There is another recluse on the island. I have known about him since just after I arrived, but it took until this weekend for me to talk to him. Like me, he has a little house a few miles from town, though it’s not as isolated as mine. There a few houses and a desultory general store / kafenion nearby. Like me, he frequents Nikos’ taverna, though less frequently than I do. Like me, he is a foreigner and no-one knows much about him. His Greek is even worse than mine, but I gather he speaks a number of middle-eastern languages. He speaks English with an Indian accent and he looks like a dark-skinned Indian or Pakistani. He must be about forty, but retains a youthful zest.

Sometimes he sits on a stool near the harbour, and draws caricatures of tourists for money. His life-style is austere, though his house is much better than mine, and he owns a fairly new Japanese motorcycle. In Nikos’ he occasionally dashes off a sketch of a fellow diner, and drops it on their table, gratis, as he leaves. I have found it hard to pigeon-hole him.

I got talking to him on Saturday when he was trying to find out from Nikos what was in the tzadziki. I intervened to tell him it was much the same as raita, an Indian dish – ie yoghurt and cucumber with (in Nikos’ case, compulsory) garlic and parsley.

His name, he tells me, is Ginger, which surely cannot be his real name. He went to Art College in Middlesborough, so I guess Ginger is a corruption of his actual name that he was given by fellow students. All we had in common was English. I have never been to Middlesborough; he never spent any time in London, Edinburgh or Glasgow. Apparently, he is a trained Air Traffic Controller, but has never used the skill. He was interested in the Ashes Test Match, especially since it had reached an exciting stage. I have no interest in cricket. When he heard I was “in computers”, he gave the usual fascinated shudder you get from IT-phobes.

And that is where we would have left it had he not invited me to his place for lunch today, since he was reasonably confident the Test Match would end yesterday. It did. England won, apparently. Even I, not a cricket fan, know that this was an unusual occurrence. Boredom, rather than curiosity, prompted me to agree to lunch. He lives alone, I hear. There are probably rumours that he is gay, but none of my Greek friends have mentioned anything to me. If he has been listening to rumours about me, they will give him no prospect of a kindred spirit in the gay department. I hope.

Lunch was excellent, but simple. Humous flavoured with exotic spices, a huge salad with feta cheese, Greek baklava and that shredded wheat with honey, rosewater and nuts whose name I forget – no I don’t – kataif. All washed down with iced water and thick coffee. I was left wondering whether he is a Muslim or a recovering alcoholic. As a graduate of an English college of education, you have to fear the latter.

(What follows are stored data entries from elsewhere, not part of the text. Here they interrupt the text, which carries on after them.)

(** C1. In a directory without the EU count file, [find_file] returns
    [None] for it and [sum_counts] raises [TypeError] on that path: the run
    ends there.  The US reports are written and their three lines printed;
    [File not found] is not printed, and the global file is not read. *)
Theorem missing_count_file_aborts :
  let r := main (start dir_without_eu) in
  fst (find_file eu_counts (start dir_without_eu)) = Ok None
  /\ fst (sum_counts None (start dir_without_eu)) = Raise TypeError
  /\ fst r = Raise TypeError
  /\ stdout (snd r)
     = [ "Sum of counts for possible mime type matches for us-only: 0" ++ newline;
         "Sum of counts for valid mime type matches for us-only: 5" ++ newline;
         "Sum of counts for invalid mime type matches for us-only: 0" ++ newline ]
  /\ ~ In ("File not found: " ++ eu_counts) (stdout (snd r))
  /\ keys (cwd (snd r))
     = [ "mimeTypes.csv"; us_counts; global_counts; "mime-type-mapping-US.csv";
         "valid-mime-type-mapping-US.csv"; "invalid-mime-type-mapping-US.csv" ].
Proof.
  vm_compute. repeat split.
  intros [H | [H | [H | []]]]; discriminate.
Qed.

(** ** The environment in a file name *)

Lemma drop_prefix_Some p : forall s r, drop_prefix p s = Some r <-> s = p ++ r.
Proof.
  induction p as [| a p IH]; intros s r; simpl.
  - split; [now intros [= ->] | now intros ->].
  - destruct s as [| b s]; [split; discriminate |].
    destruct (Ascii.eqb a b) eqn:E.
    + apply Ascii.eqb_eq in E. subst b. rewrite IH. split; [now intros -> | now intros [= ->]].
    + split; [discriminate |]. intros [= <- _]. now rewrite Ascii.eqb_refl in E.
Qed.

Lemma drop_prefix_append p r : drop_prefix p (p ++ r) = Some r.
Proof. now apply drop_prefix_Some. Qed.

Lemma lazy_until_step suffix s :
  lazy_until suffix s
  = match drop_prefix suffix s with
    | Some _ => Some ""
    | None =>
        match s with
        | EmptyString => None
        | String c s' =>
            if Ascii.eqb c "010" then None else option_map (String c) (lazy_until suffix s')
        end
    end.
Proof. destruct s; reflexivity. Qed.

Lemma lazy_until_sound suffix : forall s env,
  lazy_until suffix s = Some env ->
  has_char "010" env = false /\ exists post, s = env ++ suffix ++ post.
Proof.
  induction s as [| c s IH]; intros env; rewrite lazy_until_step.
  - destruct (drop_prefix suffix "") as [r |] eqn:E; [| discriminate].
    intros [= <-]. split; [reflexivity |]. exists r. simpl. now apply drop_prefix_Some.
  - destruct (drop_prefix suffix (String c s)) as [r |] eqn:E.
    + intros [= <-]. split; [reflexivity |]. exists r. simpl. now apply drop_prefix_Some.
    + destruct (Ascii.eqb c "010") eqn:Hc; [discriminate |].
      destruct (lazy_until suffix s) as [env' |] eqn:Hl; [| discriminate].
      intros [= <-]. destruct (IH env' eq_refl) as [Hn [post ->]].
      split; [simpl; now rewrite Hc | now exists post].
Qed.

Lemma lazy_until_complete suffix post : forall env,
  has_char "010" env = false ->
  lazy_until suffix (env ++ suffix ++ post) <> None.
Proof.
  induction env as [| c env IH]; intros Hn; rewrite lazy_until_step.
  - simpl. now rewrite drop_prefix_append.
  - simpl in Hn. apply orb_false_elim in Hn. destruct Hn as [Hc Hn].
    destruct (drop_prefix suffix (String c env ++ suffix ++ post)); [discriminate |].
    simpl. rewrite Hc. specialize (IH Hn).
    destruct (lazy_until suffix (env ++ suffix ++ post)); [discriminate | congruence].
Qed.

Lemma search_env_step s :
  search_env s
  = match
      match drop_prefix "prod-" s with
      | Some r => lazy_until "-mime-types-counts.csv" r
      | None => None
      end
    with
    | Some env => Some env
    | None =>
        match s with
        | EmptyString => None
        | String _ s' => search_env s'
        end
    end.
Proof. destruct s; reflexivity. Qed.

Lemma search_env_sound : forall s env,
  search_env s = Some env ->
  has_char "010" env = false
  /\ exists pre post, s = pre ++ "prod-" ++ env ++ "-mime-types-counts.csv" ++ post.
Proof.
  induction s as [| c s IH]; intros env; rewrite search_env_step.
  - destruct (drop_prefix "prod-" "") eqn:E; simpl in E; discriminate.
  - destruct (drop_prefix "prod-" (String c s)) as [r |] eqn:E.
    + destruct (lazy_until "-mime-types-counts.csv" r) as [env' |] eqn:Hl.
      * intros [= <-]. apply lazy_until_sound in Hl. destruct Hl as [Hn [post ->]].
        split; [exact Hn |]. exists "", post. now apply drop_prefix_Some in E.
      * intros H. destruct (IH env H) as [Hn [pre [post ->]]].
        split; [exact Hn |]. now exists (String c pre), post.
    + intros H. destruct (IH env H) as [Hn [pre [post ->]]].
      split; [exact Hn |]. now exists (String c pre), post.
Qed.

Lemma search_env_complete env post : forall pre,
  has_char "010" env = false ->
  search_env (pre ++ "prod-" ++ env ++ "-mime-types-counts.csv" ++ post) <> None.
Proof.
  induction pre as [| c pre IH]; intros Hn; rewrite search_env_step.
  - change ("" ++ "prod-" ++ env ++ "-mime-types-counts.csv" ++ post)
      with ("prod-" ++ (env ++ "-mime-types-counts.csv" ++ post)).
    rewrite drop_prefix_append.
    pose proof (lazy_until_complete "-mime-types-counts.csv" post env Hn) as H.
    destruct (lazy_until _ _); [discriminate | congruence].
  - destruct (match drop_prefix "prod-" _ with Some _ => _ | None => _ end); [discriminate |].
    apply IH, Hn.
Qed.

(** No dot stands before the extension in [-mime-types-counts.csv]. *)
Lemma suffix_dot_free k :
  (k < 18)%nat -> String.get k "-mime-types-counts.csv" <> Some "."%char.
Proof.
  intros H. do 18 (destruct k as [| k]; [discriminate |]). lia.
Qed.

Lemma has_char_get c s : forall k, has_char c s = false -> String.get k s <> Some c.
Proof.
  induction s as [| a s IH]; intros k H; [now destruct k |].
  simpl in H. apply orb_false_elim in H. destruct H as [Ha Hs].
  destruct k as [| k]; simpl.
  - intros [= ->]. now rewrite Ascii.eqb_refl in Ha.
  - now apply IH.
Qed.

Lemma get_append_left a b : forall k,
  (k < String.length a)%nat -> String.get k (a ++ b) = String.get k a.
Proof.
  induction a as [| x a IH]; intros k H; simpl in *; [lia |].
  destruct k as [| k]; [reflexivity | apply IH; lia].
Qed.

Lemma get_append_right a b : forall k,
  (String.length a <= k)%nat -> String.get k (a ++ b) = String.get (k - String.length a) b.
Proof.
  induction a as [| x a IH]; intros k H; simpl in *; [now rewrite Nat.sub_0_r |].
  destruct k as [| k]; [lia | apply IH; lia].
Qed.

(** The suffix does not start inside an environment name without a dot. *)
Lemma suffix_not_inside c env :
  has_char "." (String c env) = false ->
  drop_prefix "-mime-types-counts.csv" (String c env ++ "-mime-types-counts.csv") = None.
Proof.
  intros Hdot.
  destruct (drop_prefix _ _) as [r |] eqn:E; [exfalso | reflexivity].
  apply drop_prefix_Some in E.
  assert (Hget : String.get 18 (String c env ++ "-mime-types-counts.csv") = Some "."%char).
  { rewrite E. reflexivity. }
  destruct (Nat.lt_ge_cases 18 (String.length (String c env))) as [Hlt | Hge].
  - rewrite get_append_left in Hget by exact Hlt.
    now apply (has_char_get _ _ 18) in Hdot.
  - rewrite get_append_right in Hget by exact Hge.
    apply (suffix_dot_free (18 - String.length (String c env))); [| exact Hget].
    cbn [String.length]. lia.
Qed.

Afterwards, he showed me his studio – sketches, outlines, very little finished work, and that rather over-simple in form, like illustrations from a children’s book. The subjects are strangely arrested in motion rather than posed. The rather realistic style of his pictures reminds me of something, but I can’t place it. It is as though he was rendering, in ink and wash, frames from a news bulletin. He cannot be a strict Muslim, can he? I don’t think they allow images to compete with God’s creation. In corners, all over the house, books and newspapers are piled; most are in English, but I saw Arabic and Israeli script on some.

We parted with a handshake. I invited him back to my place next Monday. Being a total stranger to food preparation, I shall have to prevail upon Nikos to recall Ginger’s food preferences and make me a suitable take-away!